Janet past the bicycles Last night I dreamt I was flying over Vienna. I remember a deep black sky and the wind rushing against my body. What does flying mean in a dream. sound of professor lecturing from windows at left
Janet I read a book, called Experiments with Time that says dreams are just as much from the future as from the past. I like that idea. go up the stairs. someone runs by you
|Even after eight years, I still have some very clear memories about working with Janet Cardiff on the production of Münster Walk. I remember when we recorded the sound of horses’ hooves, which makes up about 2 seconds of the seventeen-minute piece. On a Saturday morning, Janet, George Bures Miller and I met on a deserted path in the middle of some fields near Münster. They brought the equipment, which included a dummy head, and I had arranged for a farmer to bring along two horses and carts. During this meeting, for the first time, I became fully aware of the complexity and technical precision involved in making the walks. The possibility of conveying time processes in audible form and creating complex acoustic representations of space lends the auditory experience a remarkably deceptive authenticity.
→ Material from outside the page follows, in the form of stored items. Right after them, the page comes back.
(* ===== verification/TextFacts.v ===== *)
(** * Facts about the texts of a Rust program

    A valid [String] is its characters: [chars] and [of_chars] are inverse to each
    other, and searching, trimming and splitting can be followed on the characters.
    The decimal numbers that [format!] prints are read back by [parse]. *)

From stdpp Require Import base list numbers option strings pretty.
From Stdlib Require Import ZArith Lia Ascii.
From S2P Require Import Prelude Strs RcText Field.

(** ** A string is its characters *)

Lemma encode_chars_cons c cs : encode_chars (c :: cs) = encode_char c ++ encode_chars cs.
Proof. done. Qed.

Lemma byte_of_to_N' b : byte_of_N (byte_to_N b) = b.
Proof.
  unfold byte_of_N, byte_to_N. change (Z.of_N (Byte.to_N b)) with (byte_to_Z b).
  apply byte_of_to_Z.
Qed.

Lemma byte_to_N_lt b : (byte_to_N b < 256)%N.
Proof. pose proof (byte_to_Z_range b) as H. unfold byte_to_Z, byte_to_N in *. lia. Qed.

Lemma byte_Z_N b : byte_to_Z b = Z.of_N (byte_to_N b).
Proof. done. Qed.

Lemma in_range_spec lo hi b :
  in_range lo hi b = true ↔ (lo ≤ Z.of_N (byte_to_N b) ≤ hi)%Z.
Proof. unfold in_range. rewrite byte_Z_N, andb_true_iff, !Z.leb_le. done. Qed.

Lemma utf8_second_range b0 b1 : utf8_second b0 b1 = true →
  (128 ≤ byte_to_N b1 < 192)%N
  ∧ (byte_to_N b0 = 224 → 160 ≤ byte_to_N b1)%N ∧ (byte_to_N b0 = 237 → byte_to_N b1 < 160)%N
  ∧ (byte_to_N b0 = 240 → 144 ≤ byte_to_N b1)%N ∧ (byte_to_N b0 = 244 → byte_to_N b1 < 144)%N.
Proof.
  unfold utf8_second, utf8_cont. rewrite byte_Z_N. pose proof (byte_to_N_lt b0) as Hb0.
  intros H.
  destruct (decide (byte_to_N b0 = 224 ∨ byte_to_N b0 = 237 ∨ byte_to_N b0 = 240
    ∨ byte_to_N b0 = 244)%N) as [[E|[E|[E|E]]]|Hn]; [rewrite E in *..|].
  1-4: cbn in H; apply in_range_spec in H; lia.
  assert (in_range 128 191 b1 = true) as H'%in_range_spec; [|lia].
  repeat case_match; try done; exfalso; apply Hn; lia.
Qed.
At the time of Skulptur. Projekte, I had been living in Münster for almost 10 years, and one of the most surprising and stimulating experiences during the exhibition was how the artists introduced me to new places in the city, or made me aware of them in a different way. The sites that the artists selected were often unfamiliar to longtime residents, although many were close to well-known paths; sometimes, they were hidden or simply hard to access. Janet Cardiff ’s seventeen- minute walk through the area around the Landesmuseum Münster was brought to life by a soundtrack of subtly differentiated voices, sounds and noises. The inclusion of sounds that were out of place, surprising and “unfore-hear-able” led to curious, disconcerting refractions on the perfect surface of an apparently friendly city, and triggering irritating moments of recollection, consternation or even threat by means of alienation. Even today, whenever I am in Münster, moments from Münster Walk – whispered comments, the sound of church bells or horses’ hooves – continue to come to mind when I cross the path or […] I am simply reminded of it by the noises of the city.